- Opening Delimiter -
(** The gate on a document whose members are known. *)
Lemma version_members json ms root s : Forall byte json -> is_document (cstr json) root -> object_text ms root -> Forall byte root ->
  Forall (fun m => alen m.1 < 64) ms -> version_fold ms (VersionScan false false 0) = Some s ->
  bvstk_device_profile_version (Some json) =
    if negb (vs_seen s) && vs_modern s then (BVSTK_ERR_MALFORMED, 0)
    else if vs_seen s && negb (vs_n s =? 2) then (BVSTK_ERR_UNSUPPORTED, 0)
    else (BVSTK_OK, if vs_seen s then 2 else 0).
Proof.
  intros Hb Hd (body & -> & Hbody) Hbr Hms Hfold. unfold bvstk_device_profile_version. rewrite (proj2 (document_spec _ _ Hb) Hd). cbn [drop]. rewrite drop_0.
  apply Forall_cons in Hbr as [_ Hbr].
  assert (version_loop (S (length (ws (body ++ [125%Z])))) (ws (body ++ [125])) (VersionScan false false 0) = Some s) as ->; [|done].
  destruct Hbody as [[-> Hbl]|Hm]; [|rewrite (version_loop_members _ ms); try done; lia].
  rewrite ws_app_blank by done. injection Hfold as <-. done.
Qed.

(** ** Reading one piece *)

Lemma skip_spaces_blank w p : blank w -> skip_spaces (w ++ p) = skip_spaces p.
Proof.
  induction 1 as [|c w Hc _ IH]; [done|]. cbn [app skip_spaces]. assert (is_space c = true) as ->; [|done].
  unfold is_ws in Hc. repeat (apply orb_prop in Hc as [Hc|Hc]); apply Z.eqb_eq in Hc; subst c; reflexivity.
Qed.
(* ===== verification/LineEditorSafety.v ===== *)
(** * LineEditorSafety: the line editor against a list of characters

    The abstract editor is the text before and after the cursor, the remembered
    lines and the cut text; the terminal is one row of cells with a cursor.  Each
    byte does to the editor what its key does to the text, and the row the user
    sees is the prompt and the text, with the cursor in its place. *)
From stdpp Require Import prelude.
From Stdlib Require Import ZArith Lia.
From S2P Require Import Prelude Text ConfigValidate JsonReader LineEditor.
Import String.StringSyntax.
Local Open Scope Z_scope.

(** ** The abstract editor *)

Record doc := Doc {
  d_before : chars;
  d_after : chars;
  d_lines : list chars;
  d_recall : option (nat * chars);
  d_cut : chars
}.

Definition d_text (d : doc) : chars := d_before d ++ d_after d.
Definition d_size (d : doc) : Z := alen (d_text d).

Definition moved (before after : chars) (d : doc) : doc := Doc before after (d_lines d) (d_recall d) (d_cut d).
Definition edited (before after : chars) (d : doc) : doc := Doc before after (d_lines d) None (d_cut d).
Definition cut_as (cut before after : chars) (d : doc) : doc := Doc before after (d_lines d) None cut.
Definition recalled (r : option (nat * chars)) (text : chars) (d : doc) : doc := Doc text [] (d_lines d) r (d_cut d).

(** Leading, and trailing, characters of a kind dropped. *)
Fixpoint skip (p : Z -> bool) (l : chars) : chars :=
  match l with
  | c :: r => if p c then skip p r else l
  | [] => []
  end.
Definition skip_end (p : Z -> bool) (l : chars) : chars := reverse (skip p (reverse l)).
(* ===== verification/LineEditorDisplay.v ===== *)
(** * LineEditorDisplay: every byte does what its key does, and the user sees it

    The operations of the editor, with their output, against the abstract editor
    and the terminal of [LineEditorSafety].  First on a console that keeps its
    prompt and never fails to write, where the row shows the line; then, by erasing
    the output, on any console, where the line is what the keys make of it. *)
From stdpp Require Import prelude.
From Stdlib Require Import ZArith Lia.
From S2P Require Import Prelude Text ConfigValidate JsonReader LineEditor LineEditorSafety.
Import String.StringSyntax.
Local Open Scope Z_scope.

(** ** Word motions *)

Lemma skip_suffix p l : exists r, l = r ++ skip p l.
Proof.
  induction l as [|c l [r IH]]; [by exists []|]. cbn [skip]. destruct (p c); [|by exists []].
  exists (c :: r). cbn [app]. by rewrite <- IH.
Qed.

Lemma skip_end_prefix p l : exists r, l = skip_end p l ++ r.
Proof.
  destruct (skip_suffix p (reverse l)) as [r Hr]. exists (reverse r). unfold skip_end.
  rewrite <- reverse_app, <- Hr. by rewrite reverse_involutive.
Qed.

Lemma skip_end_snoc p l c : skip_end p (l ++ [c]) = if p c then skip_end p l else l ++ [c].
Proof.
  unfold skip_end. rewrite reverse_app. change (reverse [c]) with [c]. cbn [app skip]. destruct (p c); [done|]. rewrite reverse_cons, reverse_involutive. done.
Qed.

Lemma scan_left_spec p b rest : scan_left p (b ++ rest) (alen b) = alen (skip_end p b).
Proof.
  unfold scan_left, alen at 1. rewrite Nat2Z.id. revert rest. induction b as [|c b IH] using rev_ind; intros rest; [done|].
  rewrite length_app. cbn [length]. rewrite Nat.add_1_r. cbn [scan_left_loop]. rewrite <- app_assoc. cbn [app].
  change (Z.of_nat (length b)) with (alen b). rewrite aget_app, skip_end_snoc. destruct (p c).
  - apply IH.
  - unfold alen. rewrite length_app. cbn. lia.
Qed.

Lemma word_left_spec b rest :
  scan_left nonspace (b ++ rest) (scan_left isspace (b ++ rest) (alen b)) = alen (before_word b).
Proof.
  rewrite scan_left_spec. unfold before_word. destruct (skip_end_prefix isspace b) as [r Hr].
  rewrite Hr at 1. rewrite <- app_assoc. apply scan_left_spec.
Qed.
(* ===== verification/I2cMasterService.v ===== *)
(** * I2cMasterService: bus-facing reads, policy-checked writes, configuration

    [services/i2c/bvstk_i2c_master_service].  The service owns nothing but its
    presence table: it points at the device table, the cache and the policy it
    was initialized with, which other services share.  So its operations are
    over a store [i2c_store] of those objects, and a pointer field says whether
    the service points at the store's object or is NULL.

    The bus is reached through the optional [io] callbacks or through the
    master driver, the interface [I2cMasterHw]. *)
From stdpp Require Import prelude.
From Stdlib Require Import ZArith Lia.
From S2P Require Import Prelude Platform I2cDevices I2cPolicy I2cCache.
Local Open Scope Z_scope.

Definition BVSTK_I2C_PRESENCE_UNKNOWN : Z := 0.
Definition BVSTK_I2C_PRESENCE_RESPONDING : Z := 1.
Definition BVSTK_I2C_PRESENCE_UNAVAILABLE : Z := 2.

(** What the service uses of [drivers/pl/i2c/bvstk_i2c_master]: whether the
    driver object is initialized, and its register transfers
    [address register (value) timeout]. *)
Class I2cMasterHw (X HW : Type) := {
  hw_initialized : HW -> X -> bool;
  bvstk_i2c_master_hw_read_reg : HW -> Z -> Z -> Z -> ST X (bvstk_status_t * Z);
  bvstk_i2c_master_hw_write_reg : HW -> Z -> Z -> Z -> Z -> ST X bvstk_status_t
}.

Section master.
Context {X HW : Type} `{PL : Platform X} `{HWI : I2cMasterHw X HW}.

Record bvstk_i2c_master_io_t := MasterIo {
  io_read_reg : option (Z -> Z -> Z -> ST X (bvstk_status_t * Z));
  io_write_reg : option (Z -> Z -> Z -> Z -> ST X bvstk_status_t)
}.
Definition no_io : bvstk_i2c_master_io_t := MasterIo None None.

(** [sv_devices], [sv_cache], [sv_policy]: the pointer is not NULL. *)
Record bvstk_i2c_master_service_t := MasterService {
  sv_hardware : option HW;
  sv_io : bvstk_i2c_master_io_t;
  sv_devices : bool;
  sv_cache : bool;
  sv_policy : bool;
  sv_events : bvstk_event_sink_t X;
  sv_cache_config_changed : option (Z -> i2c_device_config_t -> X -> X);
  sv_presence : list Z;
  sv_initialized : Z
}.
Definition zero_master_service : bvstk_i2c_master_service_t :=
  MasterService None no_io false false false (EventSink None) None
    (fill I2C_CFG_MAX_DEVICES 0) 0.

Record i2c_store := I2cStore {
  st_devices : bvstk_i2c_devices_t;
  st_cache : bvstk_i2c_cache_t X;
  st_policy : bvstk_i2c_policy_t;
  st_master : bvstk_i2c_master_service_t;
  st_ext : X
}.

(** *** Stores and pointer dereferences *)

Definition put_devices (d : option bvstk_i2c_devices_t) (w : i2c_store) : i2c_store :=
  I2cStore (default (st_devices w) d) (st_cache w) (st_policy w) (st_master w) (st_ext w).
Definition put_cache (c : option (bvstk_i2c_cache_t X)) (w : i2c_store) : i2c_store :=
  I2cStore (st_devices w) (default (st_cache w) c) (st_policy w) (st_master w) (st_ext w).
Definition put_policy (p : option bvstk_i2c_policy_t) (w : i2c_store) : i2c_store :=
  I2cStore (st_devices w) (st_cache w) (default (st_policy w) p) (st_master w) (st_ext w).
Definition put_master (m : bvstk_i2c_master_service_t) (w : i2c_store) : i2c_store :=
  I2cStore (st_devices w) (st_cache w) (st_policy w) m (st_ext w).
Definition put_ext (x : X) (w : i2c_store) : i2c_store :=
  I2cStore (st_devices w) (st_cache w) (st_policy w) (st_master w) x.

Definition set_presence (m : bvstk_i2c_master_service_t) (device_id p : Z)
    : bvstk_i2c_master_service_t :=
  MasterService (sv_hardware m) (sv_io m) (sv_devices m) (sv_cache m) (sv_policy m)
    (sv_events m) (sv_cache_config_changed m) ((sv_presence m).[device_id <- p])
    (sv_initialized m).

Definition p_devices (w : i2c_store) : option bvstk_i2c_devices_t :=
  if sv_devices (st_master w) then Some (st_devices w) else None.
Definition p_cache (w : i2c_store) : option (bvstk_i2c_cache_t X) :=
  if sv_cache (st_master w) then Some (st_cache w) else None.
Definition p_policy (w : i2c_store) : option bvstk_i2c_policy_t :=
  if sv_policy (st_master w) then Some (st_policy w) else None.

(** Run a call on the external world, or on one of the shared objects. *)
Definition on_ext {A} (f : ST X A) : ST i2c_store A :=
  fun w => let '(a, x) := f (st_ext w) in (a, put_ext x w).
Definition on_devices (f : option bvstk_i2c_devices_t ->
    bvstk_status_t * option bvstk_i2c_devices_t) : ST i2c_store bvstk_status_t :=
  fun w => let '(s, d) := f (p_devices w) in (s, put_devices d w).
Definition on_policy (f : option bvstk_i2c_policy_t ->
    bvstk_status_t * option bvstk_i2c_policy_t) : ST i2c_store bvstk_status_t :=
  fun w => let '(s, p) := f (p_policy w) in (s, put_policy p w).
Definition on_cache (f : option (bvstk_i2c_cache_t X) -> X ->
    bvstk_status_t * option (bvstk_i2c_cache_t X) * X) : ST i2c_store bvstk_status_t :=
  fun w => let '(s, c, x) := f (p_cache w) (st_ext w) in (s, put_ext x (put_cache c w)).

(** [bvstk_cache_sink_enter (&service->cache->sink)] and [leave]. *)
Definition sink_enter : ST i2c_store unit :=
  st_mod (fun w => put_ext (bvstk_cache_sink_enter (ca_sink (st_cache w)) (st_ext w)) w).
Definition sink_leave : ST i2c_store unit :=
  st_mod (fun w => put_ext (bvstk_cache_sink_leave (ca_sink (st_cache w)) (st_ext w)) w).

(** *** Helpers of the service; [service] is false for NULL *)

Definition service_status (service : bool) (device_id : Z) (w : i2c_store)
    : bvstk_status_t :=
  if negb service || (sv_initialized (st_master w) =? 0) then BVSTK_ERR_NOT_READY
  else if bvstk_i2c_devices_count (p_devices w) <=? device_id then BVSTK_ERR_NOT_FOUND
  else BVSTK_OK.

Definition record_response (device_id address : Z) (status : bvstk_status_t) (read : bool)
    : ST i2c_store unit :=
  sink_enter ;;
  let! got := st_get (fun w => bvstk_i2c_devices_get (p_devices w) device_id true) in
  match got with
  | (BVSTK_OK, Some current) =>
      if negb (dev_addr_7b current =? address) then sink_leave
      else
        (match status with
         | BVSTK_OK =>
             if read then
               st_mod (fun w => put_master
                 (set_presence (st_master w) device_id BVSTK_I2C_PRESENCE_RESPONDING) w)
             else st_ret tt
         | BVSTK_ERR_IO | BVSTK_ERR_TIMEOUT | BVSTK_ERR_NOT_FOUND =>
             st_mod (fun w => put_master
               (set_presence (st_master w) device_id BVSTK_I2C_PRESENCE_UNAVAILABLE) w)
         | _ => st_ret tt
         end) ;;
        st_mod (fun w => put_ext
          (bvstk_cache_sink_presence (ca_sink (st_cache w)) device_id
             ((sv_presence (st_master w)).[device_id]) (st_ext w)) w) ;;
        sink_leave
  | _ => sink_leave
  end.
(** ** Polling *)

Fixpoint wait_ready_loop (fuel : nat) (hw : bvstk_i2c_master_hw_t) (start timeout_ms : Z)
    : ST X (option bvstk_status_t) :=
  match fuel with
  | O => st_ret None
  | S fuel =>
      let! csr := read32 (mh_master hw) BVSTK_I2C_MSTR_CSR_OFFSET in
      if negb (is_ok (fst csr)) then st_ret (Some (fst csr))
      else if Z.land (snd csr) 1 =? 0 then st_ret (Some BVSTK_OK)
      else
        let! now := bvstk_clock_now_ms (Some (mh_clock hw)) in
        if timeout_ms <=? u64 (now - start) then st_ret (Some BVSTK_ERR_TIMEOUT)
        else
          clock_sleep (Some (mh_clock hw)) 1 ;;
          wait_ready_loop fuel hw start timeout_ms
  end.

Definition wait_ready (fuel : nat) (hw : bvstk_i2c_master_hw_t) (timeout_ms : Z)
    : ST X (option bvstk_status_t) :=
  let! start := bvstk_clock_now_ms (Some (mh_clock hw)) in
  wait_ready_loop fuel hw start (effective_timeout timeout_ms).

Definition recover (hw : bvstk_i2c_master_hw_t) : ST X unit :=
  write32 (mh_master hw) BVSTK_I2C_MSTR_CSR_OFFSET BVSTK_I2C_MSTR_SOFT_RESET_BIT ;;
  clock_sleep (Some (mh_clock hw)) BVSTK_I2C_RECOVERY_DELAY_MS.

(** The status and [*nack]. *)
Fixpoint wait_completion_loop (fuel : nat) (hw : bvstk_i2c_master_hw_t)
    (read_size start timeout_ms : Z) : ST X (option (bvstk_status_t * bool)) :=
  match fuel with
  | O => st_ret None
  | S fuel =>
      let! csr := read32 (mh_master hw) BVSTK_I2C_MSTR_CSR_OFFSET in
      if negb (is_ok (fst csr)) then st_ret (Some (BVSTK_ERR_IO, false))
      else
        let! irq := read32 (mh_master hw) BVSTK_I2C_MSTR_IRQ_OFFSET in
        if negb (is_ok (fst irq)) then st_ret (Some (BVSTK_ERR_IO, false))
        else if truth (Z.land (snd irq) BVSTK_I2C_MSTR_IRQ_ERR_ACK) then
          st_ret (Some (BVSTK_ERR_IO, true))
        else if negb (truth (Z.land (snd csr) 1)) &&
                ((read_size =? 0) || truth (Z.land (snd irq) BVSTK_I2C_MSTR_IRQ_DATA_VALID)) then
          st_ret (Some (BVSTK_OK, false))
        else
          let! now := bvstk_clock_now_ms (Some (mh_clock hw)) in
          if timeout_ms <=? u64 (now - start) then st_ret (Some (BVSTK_ERR_TIMEOUT, false))
          else
            clock_sleep (Some (mh_clock hw)) 1 ;;
            wait_completion_loop fuel hw read_size start timeout_ms
  end.
(* ===== verification/I2cSlaveService.v ===== *)
(** * I2cSlaveService: the host-facing register protocol

    [services/i2c/bvstk_i2c_slave_service]: an external I2C host writes frames
    (a register pointer, then values) and reads windows of registers of the
    selected device.  Values are forwarded to the master service, reads are
    answered from the cache, and one missing byte is fetched from the bus.

    The service works on the same device table, cache and master service as the
    rest of the I2C stack: its store adds the slave object to [i2c_store]. *)
From stdpp Require Import prelude.
From Stdlib Require Import ZArith Lia.
From S2P Require Import Prelude Platform I2cDevices I2cPolicy I2cCache I2cMasterService.
Local Open Scope Z_scope.

(** [sl_devices], [sl_cache], [sl_master]: the pointer is not NULL. *)
Record bvstk_i2c_slave_service_t := SlaveService {
  sl_devices : bool;
  sl_cache : bool;
  sl_master : bool;
  sl_target_device : Z;
  sl_register_pointer : list Z;
  sl_read_armed : list Z;
  sl_initialized : Z
}.
Definition zero_slave_service : bvstk_i2c_slave_service_t :=
  SlaveService false false false 0 (fill I2C_CFG_MAX_DEVICES 0) (fill I2C_CFG_MAX_DEVICES 0) 0.

Section slave.
Context {X HW : Type} `{PL : Platform X} `{HWI : I2cMasterHw X HW}.

Record slave_store := SlaveStore {
  ss_slave : bvstk_i2c_slave_service_t;
  ss_i2c : i2c_store X HW
}.

Definition on_i2c {A} (m : ST (i2c_store X HW) A) : ST slave_store A :=
  fun s => let '(a, w) := m (ss_i2c s) in (a, SlaveStore (ss_slave s) w).

Definition set_pointer (reg : Z) (sl : bvstk_i2c_slave_service_t) : bvstk_i2c_slave_service_t :=
  SlaveService (sl_devices sl) (sl_cache sl) (sl_master sl) (sl_target_device sl)
    ((sl_register_pointer sl).[sl_target_device sl <- reg]) (sl_read_armed sl)
    (sl_initialized sl).
Definition set_armed (armed : Z) (sl : bvstk_i2c_slave_service_t) : bvstk_i2c_slave_service_t :=
  SlaveService (sl_devices sl) (sl_cache sl) (sl_master sl) (sl_target_device sl)
    (sl_register_pointer sl) ((sl_read_armed sl).[sl_target_device sl <- armed])
    (sl_initialized sl).
Definition mod_slave (f : bvstk_i2c_slave_service_t -> bvstk_i2c_slave_service_t)
    : ST slave_store unit :=
  st_mod (fun s => SlaveStore (f (ss_slave s)) (ss_i2c s)).

Definition s_devices (s : slave_store) : option bvstk_i2c_devices_t :=
  if sl_devices (ss_slave s) then Some (st_devices (ss_i2c s)) else None.
Definition s_cache (s : slave_store) : option (bvstk_i2c_cache_t X) :=
  if sl_cache (ss_slave s) then Some (st_cache (ss_i2c s)) else None.

Definition slave_status (service : bool) (s : slave_store) : bvstk_status_t :=
  if negb service || (sl_initialized (ss_slave s) =? 0) then BVSTK_ERR_NOT_READY
  else if bvstk_i2c_devices_count (s_devices s) <=? sl_target_device (ss_slave s)
  then BVSTK_ERR_NOT_FOUND
  else BVSTK_OK.

(** The window loop at iteration [i]; [n] iterations remain before the
    capacity or the register count ends it, and [window] holds [i] bytes. *)
Fixpoint window_loop (n : nat) (device_id reg i timeout_ms : Z) (window : list Z)
    : ST slave_store (bvstk_status_t * list Z) :=
  match n with
  | O => st_ret (BVSTK_OK, window)
  | S n => fun s =>
      match bvstk_i2c_cache_is_valid (s_cache s) device_id (u8 (reg + i)),
            bvstk_i2c_cache_read (s_cache s) device_id (u8 (reg + i)) true with
      | true, (BVSTK_OK, Some v) =>
          window_loop n device_id reg (i + 1) timeout_ms (window ++ [v]) s
      | _, _ =>
          if negb (i =? 0) then ((BVSTK_OK, window), s)
          else
            (let! r := on_i2c (bvstk_i2c_master_service_read_from (sl_master (ss_slave s))
                         device_id reg true BVSTK_EVENT_SOURCE_HOST timeout_ms) in
             st_ret (match r with
                     | (BVSTK_OK, v) => (BVSTK_OK, [default 0 v])
                     | (status, _) => (status, [])
                     end)) s
      end
  end.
- Closing Delimiter -
Reproduce the entries exactly, but only from their first line to the line holding "Forall (fun m", with that last line kept.

(** The gate on a document whose members are known. *)
Lemma version_members json ms root s : Forall byte json -> is_document (cstr json) root -> object_text ms root -> Forall byte root ->
  Forall (fun m => alen m.1 < 64) ms -> version_fold ms (VersionScan false false 0) = Some s ->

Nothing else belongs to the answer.